What parents need to know
Parents Need to Know
Parents need to know that this adult-oriented courtroom drama delivers a generally positive message about using strategy and smarts to help deserving clients. But it does so under a cloud of unbleeped swearing (including terms like "s--t" and "d--khead," although the main characters don't tend to talk that way). There's also some sexual innuendo, social drinking, and a secondary plot involving a drug dealer.
What's the story?
When brilliant college dropout Mike Ross (Patrick J. Adams) stumbles into an interview for an associate’s job at a top New York law firm, arrogant closer Harvey Specter (Gabriel Macht) hires him on the spot -– in spite of the fact that he’s got no legal background. But while Mike learns to walk and talk among the SUITS -- including Harvey's bitter rival (Rick Hoffman) and their razor-sharp boss (Gina Torres) -- he must keep his secret under wraps.
Is it any good?
USA welcomes two more characters to its primetime roster with this likable legal drama that toes the line between earnestness and edge. In many ways, it's a familiar formula, pairing two polar-opposite characters and pointing them toward a common goal (which seemed to work pretty well for White Collar).

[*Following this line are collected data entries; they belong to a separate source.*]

(** * Big Arrows: the argument-graph store ([useArrowsStore])

    A shallow embedding of the zustand/immer store of the Big Arrows
    prototype (types.ts, exampleData.ts, useArrowsStore.ts) and the
    properties of its navigation, CRUD and sub-frame operations.

    Conventions of the embedding:
    - a JS object used as a map ([Record<string, Frame>]) is a [gmap string _]
      over its own keys; reading [frames[k]] also sees the properties every
      plain object inherits from [Object.prototype] ([readFrame]); arrays are
      lists;
    - a [number] is held as a [Z]: the embedding covers the doubles that
      are integers. The one sum of the store on a number it is given,
      [level + 1], is rounded as the sum of doubles is ([roundToDouble]); it
      is the sum of [Z] from -2^53 to 2^53 - 1, and a theorem on that sum
      carries the bound;
    - an optional field ([f?: T]) is an [option]; a [Partial<T>] is a record
      of options, [None] meaning that the property is absent from the object
      literal, so that the spread [{...defaults, ...partial}] overrides exactly
      the fields that are present;
    - [nanoid()] is not computed: each creating action takes the string that
      this call of [nanoid()] returned as its first argument (21 characters,
      hence none of the names of [inheritedNames]);
    - an action is a function from the store state to a completion: either it
      returns a value and a new state, or it throws the [TypeError] that JS
      raises when a property of [undefined] is read; an exception leaves the
      store as it was. *)

From Stdlib Require Import ZArith.
From stdpp Require Import gmap strings list fin_maps.

Local Open Scope Z_scope.

(** ** Data model (types.ts) *)

Inductive NodeType := NodeProposition | NodeAxiom | NodeAssumption.
Inductive ArrowType := ArrowLogical | ArrowCausal | ArrowSupportive.

Module Position.
Record t := { x : Z; y : Z }.
End Position.

(** [data?: Record<string, any>]: passed through, never interpreted. *)
Definition Data := list (string * string).

(** [{...base, ...partial}] on one field. *)
Definition over {A} (base : A) (partial : option A) : A :=
  match partial with Some v => v | None => base end.

(** The same on a field that is itself optional in the full type. *)
Definition over_opt {A} (base : option A) (partial : option A) : option A :=
  match partial with Some v => Some v | None => base end.

Module Node.
Record t := {
  id : string;
  type : NodeType;
  content : string;
  position : Position.t;
  data : option Data
}.
End Node.

Module PartialNode.
Record t := {
  id : option string;
  type : option NodeType;
  content : option string;
  position : option Position.t;
  data : option Data
}.
Definition empty : t :=
  {| id := None; type := None; content := None; position := None; data := None |}.
End PartialNode.

Module Arrow.
Record t := {
  id : string;
  source : string;
  target : string;
  type : ArrowType;
  hasSubFrame : bool;
  subFrameId : option string
}.
End Arrow.

Module PartialArrow.
Record t := {
  id : option string;
  source : option string;
  target : option string;
  type : option ArrowType;
  hasSubFrame : option bool;
  subFrameId : option string
}.
Definition empty : t :=
  {| id := None; source := None; target := None; type := None;
     hasSubFrame := None; subFrameId := None |}.
End PartialArrow.

Module Frame.
Record t := {
  id : string;
  title : string;
  description : option string;
  nodes : list Node.t;
  arrows : list Arrow.t;
  parentArrowId : option string;
  level : Z
}.
Definition with_nodes (ns : list Node.t) (f : t) : t :=
  {| id := id f; title := title f; description := description f;
     nodes := ns; arrows := arrows f;
     parentArrowId := parentArrowId f; level := level f |}.
Definition with_arrows (ars : list Arrow.t) (f : t) : t :=
  {| id := id f; title := title f; description := description f;
     nodes := nodes f; arrows := ars;
     parentArrowId := parentArrowId f; level := level f |}.
End Frame.

Module PartialFrame.
Record t := {
  id : option string;
  title : option string;
  description : option string;
  nodes : option (list Node.t);
  arrows : option (list Arrow.t);
  parentArrowId : option string;
  level : option Z
}.
Definition empty : t :=
  {| id := None; title := None; description := None; nodes := None;
     arrows := None; parentArrowId := None; level := None |}.
End PartialFrame.

(** [{...n, ...p}] *)
Definition spreadNode (n : Node.t) (p : PartialNode.t) : Node.t :=
  {| Node.id := over (Node.id n) (PartialNode.id p);
     Node.type := over (Node.type n) (PartialNode.type p);
     Node.content := over (Node.content n) (PartialNode.content p);
     Node.position := over (Node.position n) (PartialNode.position p);
     Node.data := over_opt (Node.data n) (PartialNode.data p) |}.

Definition spreadArrow (a : Arrow.t) (p : PartialArrow.t) : Arrow.t :=
  {| Arrow.id := over (Arrow.id a) (PartialArrow.id p);
     Arrow.source := over (Arrow.source a) (PartialArrow.source p);
     Arrow.target := over (Arrow.target a) (PartialArrow.target p);
     Arrow.type := over (Arrow.type a) (PartialArrow.type p);
     Arrow.hasSubFrame := over (Arrow.hasSubFrame a) (PartialArrow.hasSubFrame p);
     Arrow.subFrameId := over_opt (Arrow.subFrameId a) (PartialArrow.subFrameId p) |}.

Definition spreadFrame (f : Frame.t) (p : PartialFrame.t) : Frame.t :=
  {| Frame.id := over (Frame.id f) (PartialFrame.id p);
     Frame.title := over (Frame.title f) (PartialFrame.title p);
     Frame.description := over_opt (Frame.description f) (PartialFrame.description p);
     Frame.nodes := over (Frame.nodes f) (PartialFrame.nodes p);
     Frame.arrows := over (Frame.arrows f) (PartialFrame.arrows p);
     Frame.parentArrowId := over_opt (Frame.parentArrowId f) (PartialFrame.parentArrowId p);
     Frame.level := over (Frame.level f) (PartialFrame.level p) |}.

(** ** Store state ([ArrowsState], data part) *)

Record ArrowsState := {
  frames : gmap string Frame.t;
  currentFrameId : string;
  expandedArrowId : option string;
  breadcrumbs : list string
}.
Definition onPlayerBalance (data : string) : Script unit :=
  call (BalanceDetails data) ;;
  call (LogBalanceEvent data).

Definition onPlayerJailed (data : string) : Script unit :=
  call (JailedPlayer data) ;;
  call (LogJailEvent data).

Definition owner_name_of (o : Owner) : option string :=
  match o with
  | null => None
  | Owned _ n => Some n
  end.

Definition view_change (change : Change) : ViewChange :=
  mkViewChange (property_name change)
    (owner_name_of (oldOwner change)) (owner_name_of (newOwner change)).

Definition onPropertyOwnerChanges (eventData : list Change) : Script unit :=
  first ← member (eventData !! 0%nat);
  modify (set_propertyOwners (<[pretty (property_position first) := newOwner first]>)) ;;
  view ← gets propertyView;
  (if view : bool then call (PropertyViewUpdate (map view_change eventData))
   else throw) ;;
  call (LogPropertyEvent eventData).

Definition onHouseEvent (buildings : list (Z * Building)) : Script unit :=
  for_each (λ kv : Z * Building,
    let key := pretty (fst kv) in
    modify (set_currentHouses (<[key := houses (snd kv)]>)) ;;
    modify (set_currentHotels (<[key := hotels (snd kv)]>)) ;;
    call (ConsoleLog ("Position:" +:+ key)) ;;
    call (ConsoleLog ("Houses:" +:+ pretty (houses (snd kv)))) ;;
    call (ConsoleLog ("Hotels:" +:+ pretty (hotels (snd kv))))) buildings ;;
  h ← gets currentHouses;
  t ← gets currentHotels;
  call (DisplayBuildings h t).

Definition createCanvas (canvasID appendToNode layerNumber : string) : Script unit :=
  call (AppendCanvas canvasID appendToNode layerNumber).

Definition images : list string := ["hat.png"; "car.png"; "ship.png"; "duck.png"].

(** The loop of [displayBoard], from index [i] on. *)
Fixpoint displayBoard_loop (i : nat) (playerList : list Z) : Script unit :=
  match playerList with
  | [] => mret ()
  | p :: rest =>
      createCanvas (pretty p) "content" (pretty (Z.of_nat i + 2)) ;;
      modify (set_playerTokenInformation (<[pretty p := images !! i]>)) ;;
      modify (set_playerPositions (<[pretty p := mkPosition 0 (Int 0)]>)) ;;
      token ← token_of (Num p);
      call (MovePlayer (Num p) 0 token) ;;
      displayBoard_loop (S i) rest
  end.

Definition displayBoard (playerList : list Z) : Script unit :=
  call SetBoardCanvas ;;
  createCanvas "buildingLayer" "content" "1" ;;
  displayBoard_loop 0 playerList ;;
  createCanvas "game-info" "content" (join (map pretty playerList) +:+ "2") ;;
  call (DrawBoardImage "uk.jpg").

Definition enableActiveGameListeners : Script unit :=
  addEventListener "playerMove" OnPlayerMove ;;
  addEventListener "playerTurn" OnPlayerTurn ;;
  addEventListener "playerBalance" OnPlayerBalance ;;
  addEventListener "playerJailed" OnPlayerJailed ;;
  addEventListener "propertyOwnerChanges" OnPropertyOwnerChanges ;;
  addEventListener "houseEvent" OnHouseEvent ;;
  addEventListener "gameEnd" OnGameEnd.

Definition disableActiveGameListeners : Script unit :=
  removeEventListener "playerMove" OnPlayerMove ;;
  removeEventListener "playerTurn" OnPlayerTurn ;;
  removeEventListener "playerBalance" OnPlayerBalance ;;
  removeEventListener "propertyOwnerChanges" OnPropertyOwnerChanges ;;
  removeEventListener "houseEvent" OnHouseEvent ;;
  removeEventListener "gameEnd" OnGameEnd.

(** [gameOver] of the game-over page, with [createGameOverHTML] inlined. *)
Definition gameOver (winner_id : Z) (winner_name : string) : Script unit :=
  call RemoveGameLog ;;
  call RemoveUserDetailsPane ;;
  call RemoveContentChildren ;;
  uid ← gets user_id;
  call (AppendGameOver
          (if strict_eq (Int winner_id) (parseInt uid) then "You win!"
           else "You lose – " +:+ winner_name +:+ " won!")).

Definition onGameEnd (winner_id : Z) (winner_name : string) : Script unit :=
  disableActiveGameListeners ;;
  gameOver winner_id winner_name.

(** The synchronous part of [activeGame]. *)
Definition activeGame (playerList : list Z) (startEvent : StartEvent) : Script unit :=
  modify (set_gameID (Num (start_gameID startEvent))) ;;
  for_each (λ p, modify (set_propertyOwners (<[pretty p := null]>)))
    (propertyPositions startEvent) ;;
  displayBoard playerList ;;
  call GenerateUserDetails.

(** The callback [activeGame] passes to [generateUserDetails], run once the
    user-details pane is ready. *)
Definition activeGame_callback : Script unit :=
  modify (set_propertyView true) ;;
  call NewOwnedPropertiesView ;;
  call GenerateGameLog ;;
  enableActiveGameListeners.

(** A session start: [activeGame] followed by its callback. *)
Definition startSession (playerList : list Z) (startEvent : StartEvent) : Script unit :=
  activeGame playerList startEvent ;;
  activeGame_callback.

(** ** Dispatch *)

(** The body of a registered callback on a delivered event.  Each callback is
    registered for the one event name whose payload it reads; a payload of
    another shape is a malformed event, on which the callback throws. *)
Definition run_handler (h : Handler) (e : Event) : Script unit :=
  match h, e with
  | OnPlayerMove, PlayerMove moves => onPlayerMove moves
  | OnPlayerTurn, PlayerTurn data => onPlayerTurn data
  | OnPlayerBalance, PlayerBalance data => onPlayerBalance data
  | OnPlayerJailed, PlayerJailed data => onPlayerJailed data
  | OnPropertyOwnerChanges, PropertyOwnerChanges changes => onPropertyOwnerChanges changes
  | OnHouseEvent, HouseEvent buildings => onHouseEvent buildings
  | OnGameEnd, GameEnd i n => onGameEnd i n
  | _, _ => throw
  end.

(** A callback run by the browser: an exception it throws ends the callback
    and is reported; the state reached and the calls made so far remain. *)
Definition run_callback (c : Script unit) (s : State) : State * list Effect :=
  let r := c s in (after r, calls r).

(** The callbacks registered for an event name, in registration order. *)
Definition registered (type : string) (s : State) : list Handler :=
  (filter (λ x, fst x = type) (listeners s)).*2.

(** Delivery of an event by the event source: the callbacks registered for
    its name when delivery starts run in order, except those removed in the
    meantime. *)
Fixpoint deliver_to (hs : list Handler) (e : Event) (s : State) : State * list Effect :=
  match hs with
  | [] => (s, [])
  | h :: rest =>
      if bool_decide ((event_name e, h) ∈ listeners s) then
        let '(s1, c1) := run_callback (run_handler h e) s in
        let '(s2, c2) := deliver_to rest e s1 in
        (s2, (c1 ++ c2)%list)
      else deliver_to rest e s
  end.

Definition deliver (e : Event) (s : State) : State * list Effect :=
  deliver_to (registered (event_name e) s) e s.

(** One firing of interval [h]: [animate] runs if the interval is armed. *)
Definition tick (h : positive) (s : State) : State * list Effect :=
  if bool_decide (h ∈ intervals s) then run_callback animate s else (s, []).
Definition all_constraints (risk_preference : string) (asset_size : pynum)
  (marital_status : string) (expected_return : pynum) (x : float) : Prop :=
  risk_constraint risk_preference x /\ asset_constraint asset_size x
  /\ marital_constraint marital_status x
  /\ return_constraint expected_return x.

(** ** The RSI blocks read row by row

    What the three blocks after the first one ask of the RSI of a single row,
    with the branch structure of the source: an [if]/[elif]/[else] ladder for
    the two brackets, and no [else] for the marital status. *)

Definition bracket_keep (lo hi : Z) (v : pynum) (x : float) : bool :=
  if num_lt v lo then rsi_below_30 x
  else if lit_le lo v && num_lt v hi then rsi_30_to_70 x
  else rsi_above_70 x.

Definition marital_keep (marital_status : string) (x : float) : bool :=
  if (marital_status =? married)%string then rsi_below_50 x
  else if (marital_status =? single)%string then rsi_at_least_50 x
  else true.

Definition rsi_keep (asset_size : pynum) (marital_status : string)
  (expected_return : pynum) (x : float) : bool :=
  bracket_keep 100000 1000000 asset_size x
  && marital_keep marital_status x
  && bracket_keep 5 10 expected_return x.

(** The first block read row by row: the test a row must pass under the
    given preference.  No row passes under a preference the block rejects. *)
Definition risk_rule {E : Type} (risk_preference : string) (r : Row E) : bool :=
  if (risk_preference =? risk_averse)%string then averse_rule r
  else if (risk_preference =? risk_neutral)%string then neutral_rule r
  else if (risk_preference =? risk_seeking)%string then seeking_rule r
  else false.

(** All four blocks read row by row. *)
Definition keep_row {E : Type} (risk_preference : string) (asset_size : pynum)
  (marital_status : string) (expected_return : pynum) (r : Row E) : bool :=
  risk_rule risk_preference r
  && rsi_keep asset_size marital_status expected_return (RSI r).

But it also introduces a bright, new talent in relative newcomer Patrick J. Adams, a Canadian actor who brings just the right mix of boyish charm and believability.
Families can talk about...
Families can talk about the trend of unbleeped language on cable television. Why does a word like "s--t" get a pass when it used to be censored? What are the upsides and downsides of relaxed standards?
What are the real-life consequences to the bad behavior you see on the show, including lying about your credentials or cheating on standardized tests? Are iffy choices easier to forgive if a character has good intentions?
Why would a highly intelligent person like Mike make irresponsible choices? What can parents and friends do to make sure the people they love stay on the right path?